Gay state Senator Scott Wiener has introduced a bill that would create a tiered registry for California sex offenders, meaning some could leave the state’s lifetime registry earlier than planned.

Under state law, all sex offenders currently have to register for life, regardless of how serious their offense was. That means the database includes gay men who were arrested decades ago for having sex in public parks, alongside other people who are on the list for serious offenses such as violent crimes against children.

The registry already includes more than 100,000 people, so law enforcement officials have had to waste time handling paperwork related to low-risk offenders, and it hasn’t effectively kept people from committing future crimes, according to Wiener’s office.

Wiener’s legislation – Senate Bill 421 – would create a tiered system based on the severity of the crime, the risk of sexual reoffending, and the person’s criminal history.

The Senate Public Safety Committee, on which Wiener sits, passed SB 421 by a vote of 6-1 Tuesday. Senator Jeff Stone (R-Riverside) was the opponent.

Under the bill, people convicted of misdemeanors or non-violent felonies could be eligible for 10 years on the registry, and people convicted of serious or violent sex offenses could be eligible for 20 years.

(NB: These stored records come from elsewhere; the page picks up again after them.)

Lemma poll_loop_continue (fuel : nat) (fs_at : Q -> FS) (path : string)
    (deadline interval now : Q) :
  (now < deadline)%Q -> (0 <= interval)%Q ->
  poll_attempt (fs_at now) (fs_at now) path = Ret None ->
  poll_loop (S fuel) fs_at path deadline interval now =
  poll_loop fuel fs_at path deadline interval (now + interval)%Q.
Proof.
  intros Hlt Hint Ha. cbn [poll_loop].
  apply Qltb_lt in Hlt. rewrite Hlt, Ha.
  unfold sleep. apply Qltb_ge in Hint. rewrite Hint. reflexivity.
Qed.


(** A polling pass that overlaps one [write_file(path, content)], with
    the statements of both scripts as the unit of interleaving.  The
    writer has two effects, the truncating [open] and the flush when the
    [with] block is left; the reader looks at the directory twice, at
    [os.path.exists] and at [open(path).read()].  Wherever these two
    looks fall among the states of the writer, the pass finds nothing,
    or what a pass before the write finds, or what a pass after it
    finds: the empty file left by the truncation is hidden by the test
    [if content].  Nothing is said here about reads and writes that the
    operating system splits. *)
Lemma write_file_seen_whole (fs : FS) (path content : string)
    (i j : nat) (fs_seen fs_read : FS) :
  write_file_states fs path content !! i = Some fs_seen ->
  write_file_states fs path content !! j = Some fs_read ->
  i <= j ->
  poll_attempt fs_seen fs_read path = Ret None \/
  poll_attempt fs_seen fs_read path = poll_attempt fs fs path \/
  poll_attempt fs_seen fs_read path =
    poll_attempt (write_file fs path content) (write_file fs path content) path.
Proof.
  intros Hi Hj Hle. unfold write_file_states in Hi, Hj.
  assert (Hempty : forall s : FS, poll_attempt s (open_w fs path) path = Ret None).
  { intros s. unfold poll_attempt, read_text, open_w.
    rewrite lookup_insert_eq. destruct (path_exists s path); reflexivity. }
  assert (Hnew : forall s : FS, path_exists s path = true ->
            poll_attempt s (write_file fs path content) path =
            poll_attempt (write_file fs path content)
                         (write_file fs path content) path).
  { intros s Hs. unfold poll_attempt. rewrite Hs, path_exists_write. reflexivity. }
  assert (Hopen : path_exists (open_w fs path) path = true).
  { unfold path_exists, open_w. apply bool_decide_eq_true.
    rewrite lookup_insert_eq. eauto. }
  destruct i as [|[|[|i]]]; cbn in Hi; try discriminate; injection Hi as <-;
    (destruct j as [|[|[|j]]]; cbn in Hj; try discriminate; injection Hj as <-);
    try lia; auto.
  destruct (path_exists fs path) eqn:Hex.
  - right; right. apply (Hnew fs Hex).
  - left. unfold poll_attempt. rewrite Hex. reflexivity.
Qed.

High-risk offenders, including sexually violent predators, repeat violent offenders, and people convicted of sex offenses that require a life term would still have lifetime registration.

Wiener (D-San Francisco) said at Tuesday’s committee hearing that the registry’s had a “damaging impact on the LGBT community.”

The list includes gay men in their 60s, 70s, and 80s who had “sex in a park 40 or 50 years ago,” he said. “To this day, they are still on the registry.”

He added that “after decades of research, we now have a much better sense of who is high risk and who isn’t,” but the current registration system doesn’t even attempt “to account for this distinction.”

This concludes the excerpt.